Aim of the exercise:
Please repeat the lines below, exactly and only, from the one that holds "rewrite (proj2 (Z.eqb_neq c 0) Hc). destruct" through the one that holds "intros Hp Hn.".

Provided information:
-- -- --

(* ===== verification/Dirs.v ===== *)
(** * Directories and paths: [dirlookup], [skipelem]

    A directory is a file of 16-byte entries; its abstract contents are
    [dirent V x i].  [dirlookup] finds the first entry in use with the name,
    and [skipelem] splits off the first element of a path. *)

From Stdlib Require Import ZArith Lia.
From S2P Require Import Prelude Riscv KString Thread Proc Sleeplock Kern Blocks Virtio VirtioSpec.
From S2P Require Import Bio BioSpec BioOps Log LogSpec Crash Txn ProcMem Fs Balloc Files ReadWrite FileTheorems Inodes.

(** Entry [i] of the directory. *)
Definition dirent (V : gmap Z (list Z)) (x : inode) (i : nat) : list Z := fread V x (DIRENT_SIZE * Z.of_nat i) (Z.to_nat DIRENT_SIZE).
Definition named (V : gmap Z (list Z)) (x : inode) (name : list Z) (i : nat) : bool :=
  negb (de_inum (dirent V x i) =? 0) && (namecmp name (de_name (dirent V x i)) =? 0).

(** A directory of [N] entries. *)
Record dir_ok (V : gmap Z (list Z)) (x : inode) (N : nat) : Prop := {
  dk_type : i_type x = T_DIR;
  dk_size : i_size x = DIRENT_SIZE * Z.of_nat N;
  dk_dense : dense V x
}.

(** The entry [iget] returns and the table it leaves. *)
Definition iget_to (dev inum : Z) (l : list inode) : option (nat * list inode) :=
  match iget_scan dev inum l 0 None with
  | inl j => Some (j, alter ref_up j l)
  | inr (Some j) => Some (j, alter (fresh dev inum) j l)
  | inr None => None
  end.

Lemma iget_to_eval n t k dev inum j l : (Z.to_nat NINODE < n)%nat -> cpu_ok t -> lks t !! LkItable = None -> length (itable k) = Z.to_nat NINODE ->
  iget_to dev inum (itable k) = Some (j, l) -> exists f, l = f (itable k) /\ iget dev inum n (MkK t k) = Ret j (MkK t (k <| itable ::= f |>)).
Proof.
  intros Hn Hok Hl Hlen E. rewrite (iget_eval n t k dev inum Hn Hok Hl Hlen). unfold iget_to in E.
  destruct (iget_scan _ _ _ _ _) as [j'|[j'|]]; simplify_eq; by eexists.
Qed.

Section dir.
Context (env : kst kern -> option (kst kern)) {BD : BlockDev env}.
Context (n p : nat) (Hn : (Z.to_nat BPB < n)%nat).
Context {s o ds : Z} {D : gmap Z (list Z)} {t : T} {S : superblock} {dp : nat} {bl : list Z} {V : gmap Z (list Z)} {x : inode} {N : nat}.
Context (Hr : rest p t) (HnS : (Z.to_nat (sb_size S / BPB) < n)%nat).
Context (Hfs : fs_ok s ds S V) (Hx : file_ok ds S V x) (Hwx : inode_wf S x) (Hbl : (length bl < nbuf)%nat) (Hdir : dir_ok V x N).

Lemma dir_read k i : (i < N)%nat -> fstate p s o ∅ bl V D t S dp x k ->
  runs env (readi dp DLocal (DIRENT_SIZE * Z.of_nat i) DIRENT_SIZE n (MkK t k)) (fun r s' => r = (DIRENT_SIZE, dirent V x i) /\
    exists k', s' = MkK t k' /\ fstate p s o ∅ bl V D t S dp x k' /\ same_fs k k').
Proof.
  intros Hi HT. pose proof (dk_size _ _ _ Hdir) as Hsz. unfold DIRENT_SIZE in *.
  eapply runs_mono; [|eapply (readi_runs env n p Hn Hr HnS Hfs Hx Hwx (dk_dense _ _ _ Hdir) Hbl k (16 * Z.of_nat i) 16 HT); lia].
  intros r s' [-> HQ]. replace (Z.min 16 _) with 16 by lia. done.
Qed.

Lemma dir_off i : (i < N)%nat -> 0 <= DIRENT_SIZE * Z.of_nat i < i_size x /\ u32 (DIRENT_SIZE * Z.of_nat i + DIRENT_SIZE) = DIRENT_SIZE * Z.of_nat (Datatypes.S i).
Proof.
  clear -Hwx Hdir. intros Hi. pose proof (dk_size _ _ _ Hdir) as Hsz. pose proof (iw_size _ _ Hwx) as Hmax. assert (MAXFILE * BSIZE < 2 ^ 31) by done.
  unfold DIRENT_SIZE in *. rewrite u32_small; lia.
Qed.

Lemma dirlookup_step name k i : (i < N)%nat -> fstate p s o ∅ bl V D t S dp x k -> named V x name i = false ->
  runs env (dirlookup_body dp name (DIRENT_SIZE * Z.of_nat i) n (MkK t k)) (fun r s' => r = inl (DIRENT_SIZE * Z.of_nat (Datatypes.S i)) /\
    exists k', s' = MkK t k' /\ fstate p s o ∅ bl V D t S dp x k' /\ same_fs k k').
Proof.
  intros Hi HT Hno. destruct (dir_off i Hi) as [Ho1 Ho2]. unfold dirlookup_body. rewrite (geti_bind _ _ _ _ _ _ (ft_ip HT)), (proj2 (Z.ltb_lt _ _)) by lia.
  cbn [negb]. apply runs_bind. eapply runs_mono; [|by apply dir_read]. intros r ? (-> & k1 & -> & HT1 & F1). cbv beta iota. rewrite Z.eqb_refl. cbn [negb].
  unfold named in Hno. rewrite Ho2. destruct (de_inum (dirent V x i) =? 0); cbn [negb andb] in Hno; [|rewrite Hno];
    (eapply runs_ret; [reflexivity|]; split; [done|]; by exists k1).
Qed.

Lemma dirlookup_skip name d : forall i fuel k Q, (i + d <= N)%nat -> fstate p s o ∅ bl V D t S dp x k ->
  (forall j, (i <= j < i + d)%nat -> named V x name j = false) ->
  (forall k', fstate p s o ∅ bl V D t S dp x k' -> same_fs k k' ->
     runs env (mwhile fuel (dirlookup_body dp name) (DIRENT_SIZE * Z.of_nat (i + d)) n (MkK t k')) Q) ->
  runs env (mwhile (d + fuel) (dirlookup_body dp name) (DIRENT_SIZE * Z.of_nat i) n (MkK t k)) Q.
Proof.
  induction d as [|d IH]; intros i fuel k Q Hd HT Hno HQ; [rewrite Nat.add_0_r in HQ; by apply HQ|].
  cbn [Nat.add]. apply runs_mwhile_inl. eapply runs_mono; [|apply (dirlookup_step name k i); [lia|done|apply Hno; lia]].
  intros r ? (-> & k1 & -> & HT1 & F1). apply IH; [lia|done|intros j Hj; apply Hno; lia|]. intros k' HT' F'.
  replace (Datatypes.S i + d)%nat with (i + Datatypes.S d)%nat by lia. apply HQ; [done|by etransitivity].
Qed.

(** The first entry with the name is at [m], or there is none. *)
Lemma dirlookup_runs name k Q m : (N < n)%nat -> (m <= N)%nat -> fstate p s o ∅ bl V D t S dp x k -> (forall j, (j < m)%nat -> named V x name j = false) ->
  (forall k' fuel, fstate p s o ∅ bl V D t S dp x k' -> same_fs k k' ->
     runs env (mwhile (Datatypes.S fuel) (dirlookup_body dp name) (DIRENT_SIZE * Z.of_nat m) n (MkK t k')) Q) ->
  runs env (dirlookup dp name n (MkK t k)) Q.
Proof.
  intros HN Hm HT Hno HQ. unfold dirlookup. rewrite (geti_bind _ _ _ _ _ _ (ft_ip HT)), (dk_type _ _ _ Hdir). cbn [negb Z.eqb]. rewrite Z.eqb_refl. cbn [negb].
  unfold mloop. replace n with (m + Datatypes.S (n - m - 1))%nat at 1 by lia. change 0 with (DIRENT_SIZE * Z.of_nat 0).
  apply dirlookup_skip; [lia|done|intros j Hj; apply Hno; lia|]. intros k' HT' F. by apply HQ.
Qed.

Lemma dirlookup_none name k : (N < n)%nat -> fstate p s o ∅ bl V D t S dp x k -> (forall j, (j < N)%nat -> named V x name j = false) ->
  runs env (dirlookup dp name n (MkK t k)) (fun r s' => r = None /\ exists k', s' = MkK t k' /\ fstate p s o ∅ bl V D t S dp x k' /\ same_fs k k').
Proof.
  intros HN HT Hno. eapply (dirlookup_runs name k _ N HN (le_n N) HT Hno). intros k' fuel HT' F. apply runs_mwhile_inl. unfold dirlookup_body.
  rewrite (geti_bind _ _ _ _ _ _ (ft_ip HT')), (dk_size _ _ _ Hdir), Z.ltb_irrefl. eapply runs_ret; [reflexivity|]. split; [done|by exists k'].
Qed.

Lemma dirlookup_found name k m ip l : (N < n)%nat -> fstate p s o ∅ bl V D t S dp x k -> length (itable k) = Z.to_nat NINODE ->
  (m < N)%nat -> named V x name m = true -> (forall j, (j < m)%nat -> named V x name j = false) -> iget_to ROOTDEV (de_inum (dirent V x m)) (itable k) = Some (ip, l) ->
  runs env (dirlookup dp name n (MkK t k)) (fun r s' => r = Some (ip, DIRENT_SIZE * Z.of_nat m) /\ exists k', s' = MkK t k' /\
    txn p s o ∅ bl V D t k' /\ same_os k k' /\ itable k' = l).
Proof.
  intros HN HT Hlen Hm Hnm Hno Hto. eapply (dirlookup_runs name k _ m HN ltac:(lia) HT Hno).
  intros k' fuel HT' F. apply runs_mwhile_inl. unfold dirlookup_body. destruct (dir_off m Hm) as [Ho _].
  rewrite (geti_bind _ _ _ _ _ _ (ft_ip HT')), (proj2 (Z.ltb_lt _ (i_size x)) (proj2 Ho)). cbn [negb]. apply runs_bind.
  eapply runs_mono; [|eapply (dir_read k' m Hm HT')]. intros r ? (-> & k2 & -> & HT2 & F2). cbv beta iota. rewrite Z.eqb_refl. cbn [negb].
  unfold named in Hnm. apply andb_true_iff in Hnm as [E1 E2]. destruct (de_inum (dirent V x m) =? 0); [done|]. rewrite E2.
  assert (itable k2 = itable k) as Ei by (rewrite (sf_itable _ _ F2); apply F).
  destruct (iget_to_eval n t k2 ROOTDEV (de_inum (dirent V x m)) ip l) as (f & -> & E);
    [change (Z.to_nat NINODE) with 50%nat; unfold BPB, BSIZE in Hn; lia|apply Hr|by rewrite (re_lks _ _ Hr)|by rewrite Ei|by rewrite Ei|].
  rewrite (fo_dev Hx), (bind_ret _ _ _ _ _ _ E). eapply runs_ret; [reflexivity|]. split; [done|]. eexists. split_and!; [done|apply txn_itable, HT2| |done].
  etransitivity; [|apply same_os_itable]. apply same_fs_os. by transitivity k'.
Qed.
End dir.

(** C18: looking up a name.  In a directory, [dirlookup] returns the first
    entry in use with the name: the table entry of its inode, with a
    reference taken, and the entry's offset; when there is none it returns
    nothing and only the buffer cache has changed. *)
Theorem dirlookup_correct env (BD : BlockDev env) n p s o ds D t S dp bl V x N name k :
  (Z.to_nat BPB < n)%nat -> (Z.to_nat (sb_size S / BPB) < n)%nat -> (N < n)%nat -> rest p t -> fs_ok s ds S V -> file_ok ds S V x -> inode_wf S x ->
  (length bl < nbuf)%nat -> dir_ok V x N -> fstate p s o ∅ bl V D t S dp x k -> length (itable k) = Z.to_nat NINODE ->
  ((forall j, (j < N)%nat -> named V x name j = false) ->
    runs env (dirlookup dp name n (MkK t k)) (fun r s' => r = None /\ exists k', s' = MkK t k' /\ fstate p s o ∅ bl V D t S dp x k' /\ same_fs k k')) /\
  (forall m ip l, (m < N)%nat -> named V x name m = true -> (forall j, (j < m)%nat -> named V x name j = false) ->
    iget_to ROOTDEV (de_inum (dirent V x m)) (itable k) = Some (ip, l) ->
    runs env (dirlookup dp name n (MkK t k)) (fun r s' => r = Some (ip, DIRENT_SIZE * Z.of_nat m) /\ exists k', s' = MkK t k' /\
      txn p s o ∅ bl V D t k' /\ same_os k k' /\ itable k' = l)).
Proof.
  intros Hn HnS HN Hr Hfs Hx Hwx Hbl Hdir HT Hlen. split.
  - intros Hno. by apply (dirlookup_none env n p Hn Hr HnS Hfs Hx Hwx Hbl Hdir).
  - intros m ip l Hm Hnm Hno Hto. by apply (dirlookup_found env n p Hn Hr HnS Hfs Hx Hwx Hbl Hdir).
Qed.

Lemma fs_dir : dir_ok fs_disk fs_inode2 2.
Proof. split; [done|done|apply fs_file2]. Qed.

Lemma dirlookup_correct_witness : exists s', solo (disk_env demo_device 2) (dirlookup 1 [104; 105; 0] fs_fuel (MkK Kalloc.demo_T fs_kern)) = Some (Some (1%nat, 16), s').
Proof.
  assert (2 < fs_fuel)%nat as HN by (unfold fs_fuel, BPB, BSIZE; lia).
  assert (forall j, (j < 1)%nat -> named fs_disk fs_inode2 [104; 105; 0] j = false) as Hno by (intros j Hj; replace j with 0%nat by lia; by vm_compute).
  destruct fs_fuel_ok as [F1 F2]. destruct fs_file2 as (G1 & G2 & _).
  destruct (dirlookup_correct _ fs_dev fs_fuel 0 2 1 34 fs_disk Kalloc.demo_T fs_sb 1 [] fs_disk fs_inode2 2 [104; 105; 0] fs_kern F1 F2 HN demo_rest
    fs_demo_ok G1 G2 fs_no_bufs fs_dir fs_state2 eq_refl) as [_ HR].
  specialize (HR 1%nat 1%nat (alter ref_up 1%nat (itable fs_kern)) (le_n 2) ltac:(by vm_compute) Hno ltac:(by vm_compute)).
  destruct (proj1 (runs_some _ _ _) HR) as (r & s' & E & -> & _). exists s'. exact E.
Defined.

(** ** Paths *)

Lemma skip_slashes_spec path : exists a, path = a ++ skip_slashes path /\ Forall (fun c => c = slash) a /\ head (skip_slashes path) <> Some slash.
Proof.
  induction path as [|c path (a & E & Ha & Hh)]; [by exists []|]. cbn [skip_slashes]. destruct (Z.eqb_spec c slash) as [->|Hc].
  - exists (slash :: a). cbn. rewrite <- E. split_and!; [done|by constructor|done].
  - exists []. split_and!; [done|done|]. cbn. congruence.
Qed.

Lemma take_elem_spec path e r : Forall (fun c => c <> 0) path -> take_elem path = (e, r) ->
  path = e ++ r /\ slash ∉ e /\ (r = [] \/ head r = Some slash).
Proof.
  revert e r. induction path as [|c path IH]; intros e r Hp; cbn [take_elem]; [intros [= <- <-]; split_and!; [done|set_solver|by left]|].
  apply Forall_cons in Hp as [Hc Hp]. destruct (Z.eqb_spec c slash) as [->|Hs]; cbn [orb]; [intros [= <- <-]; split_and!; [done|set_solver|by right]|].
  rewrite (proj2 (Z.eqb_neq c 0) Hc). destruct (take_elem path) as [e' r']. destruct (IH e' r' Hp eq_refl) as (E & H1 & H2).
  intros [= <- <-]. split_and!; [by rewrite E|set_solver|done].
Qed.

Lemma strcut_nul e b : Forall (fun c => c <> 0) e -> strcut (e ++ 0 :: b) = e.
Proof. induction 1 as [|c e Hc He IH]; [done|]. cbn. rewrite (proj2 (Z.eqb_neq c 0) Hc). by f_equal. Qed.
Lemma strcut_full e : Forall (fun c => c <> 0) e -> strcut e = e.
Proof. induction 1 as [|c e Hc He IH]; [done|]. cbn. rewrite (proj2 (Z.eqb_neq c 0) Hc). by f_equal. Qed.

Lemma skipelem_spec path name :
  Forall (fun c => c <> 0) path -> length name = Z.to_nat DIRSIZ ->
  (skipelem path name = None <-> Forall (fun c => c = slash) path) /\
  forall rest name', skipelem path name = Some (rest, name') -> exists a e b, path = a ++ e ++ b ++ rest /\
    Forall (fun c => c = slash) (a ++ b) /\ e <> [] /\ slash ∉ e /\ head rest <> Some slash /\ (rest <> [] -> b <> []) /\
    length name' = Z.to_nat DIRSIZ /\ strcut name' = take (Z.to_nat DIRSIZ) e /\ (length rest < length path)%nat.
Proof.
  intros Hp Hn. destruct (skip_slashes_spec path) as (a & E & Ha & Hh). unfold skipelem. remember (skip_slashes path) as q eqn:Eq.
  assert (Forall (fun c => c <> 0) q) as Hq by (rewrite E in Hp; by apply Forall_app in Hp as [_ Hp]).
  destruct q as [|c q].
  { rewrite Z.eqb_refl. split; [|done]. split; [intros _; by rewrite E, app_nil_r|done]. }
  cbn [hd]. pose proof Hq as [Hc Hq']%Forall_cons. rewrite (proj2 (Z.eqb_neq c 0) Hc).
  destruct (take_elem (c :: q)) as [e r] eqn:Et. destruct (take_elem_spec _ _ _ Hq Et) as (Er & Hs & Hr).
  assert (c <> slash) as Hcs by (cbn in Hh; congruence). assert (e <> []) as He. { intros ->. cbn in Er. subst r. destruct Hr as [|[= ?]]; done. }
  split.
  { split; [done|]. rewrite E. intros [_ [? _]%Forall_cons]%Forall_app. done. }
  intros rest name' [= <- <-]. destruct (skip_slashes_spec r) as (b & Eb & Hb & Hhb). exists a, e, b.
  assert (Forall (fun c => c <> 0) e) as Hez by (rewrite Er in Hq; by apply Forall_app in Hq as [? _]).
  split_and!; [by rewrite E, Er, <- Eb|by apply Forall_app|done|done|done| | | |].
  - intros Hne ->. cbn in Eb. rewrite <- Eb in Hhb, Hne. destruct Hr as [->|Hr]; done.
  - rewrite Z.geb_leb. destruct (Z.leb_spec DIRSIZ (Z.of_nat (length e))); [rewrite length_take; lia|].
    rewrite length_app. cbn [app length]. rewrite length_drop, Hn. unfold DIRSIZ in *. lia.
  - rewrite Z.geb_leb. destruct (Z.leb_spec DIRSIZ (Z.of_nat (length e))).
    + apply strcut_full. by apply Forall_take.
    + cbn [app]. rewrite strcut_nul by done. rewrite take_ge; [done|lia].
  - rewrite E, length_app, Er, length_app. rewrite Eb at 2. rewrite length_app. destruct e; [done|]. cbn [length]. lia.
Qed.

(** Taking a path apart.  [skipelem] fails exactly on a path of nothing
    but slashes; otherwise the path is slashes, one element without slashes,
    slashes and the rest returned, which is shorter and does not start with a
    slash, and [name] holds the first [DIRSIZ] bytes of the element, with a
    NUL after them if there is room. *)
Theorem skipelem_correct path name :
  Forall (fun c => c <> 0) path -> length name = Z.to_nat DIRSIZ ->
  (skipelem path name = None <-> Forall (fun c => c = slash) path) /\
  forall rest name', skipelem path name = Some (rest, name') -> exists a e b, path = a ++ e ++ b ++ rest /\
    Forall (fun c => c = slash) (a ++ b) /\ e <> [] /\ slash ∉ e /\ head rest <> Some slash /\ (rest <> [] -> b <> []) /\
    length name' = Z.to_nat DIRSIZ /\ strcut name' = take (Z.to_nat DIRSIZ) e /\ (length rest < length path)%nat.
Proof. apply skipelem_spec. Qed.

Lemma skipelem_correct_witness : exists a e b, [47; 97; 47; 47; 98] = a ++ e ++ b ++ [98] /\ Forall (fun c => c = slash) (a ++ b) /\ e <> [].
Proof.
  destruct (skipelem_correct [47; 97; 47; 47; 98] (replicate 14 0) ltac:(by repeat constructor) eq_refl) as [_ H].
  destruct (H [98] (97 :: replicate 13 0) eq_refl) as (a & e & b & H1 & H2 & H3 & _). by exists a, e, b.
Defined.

-- -- --

Answer to this problem:
  rewrite (proj2 (Z.eqb_neq c 0) Hc). destruct (take_elem path) as [e' r']. destruct (IH e' r' Hp eq_refl) as (E & H1 & H2).
  intros [= <- <-]. split_and!; [by rewrite E|set_solver|done].
Qed.

Lemma strcut_nul e b : Forall (fun c => c <> 0) e -> strcut (e ++ 0 :: b) = e.
Proof. induction 1 as [|c e Hc He IH]; [done|]. cbn. rewrite (proj2 (Z.eqb_neq c 0) Hc). by f_equal. Qed.
Lemma strcut_full e : Forall (fun c => c <> 0) e -> strcut e = e.
Proof. induction 1 as [|c e Hc He IH]; [done|]. cbn. rewrite (proj2 (Z.eqb_neq c 0) Hc). by f_equal. Qed.

Lemma skipelem_spec path name :
  Forall (fun c => c <> 0) path -> length name = Z.to_nat DIRSIZ ->
  (skipelem path name = None <-> Forall (fun c => c = slash) path) /\
  forall rest name', skipelem path name = Some (rest, name') -> exists a e b, path = a ++ e ++ b ++ rest /\
    Forall (fun c => c = slash) (a ++ b) /\ e <> [] /\ slash ∉ e /\ head rest <> Some slash /\ (rest <> [] -> b <> []) /\
    length name' = Z.to_nat DIRSIZ /\ strcut name' = take (Z.to_nat DIRSIZ) e /\ (length rest < length path)%nat.
Proof.
  intros Hp Hn. destruct (skip_slashes_spec path) as (a & E & Ha & Hh). unfold skipelem. remember (skip_slashes path) as q eqn:Eq.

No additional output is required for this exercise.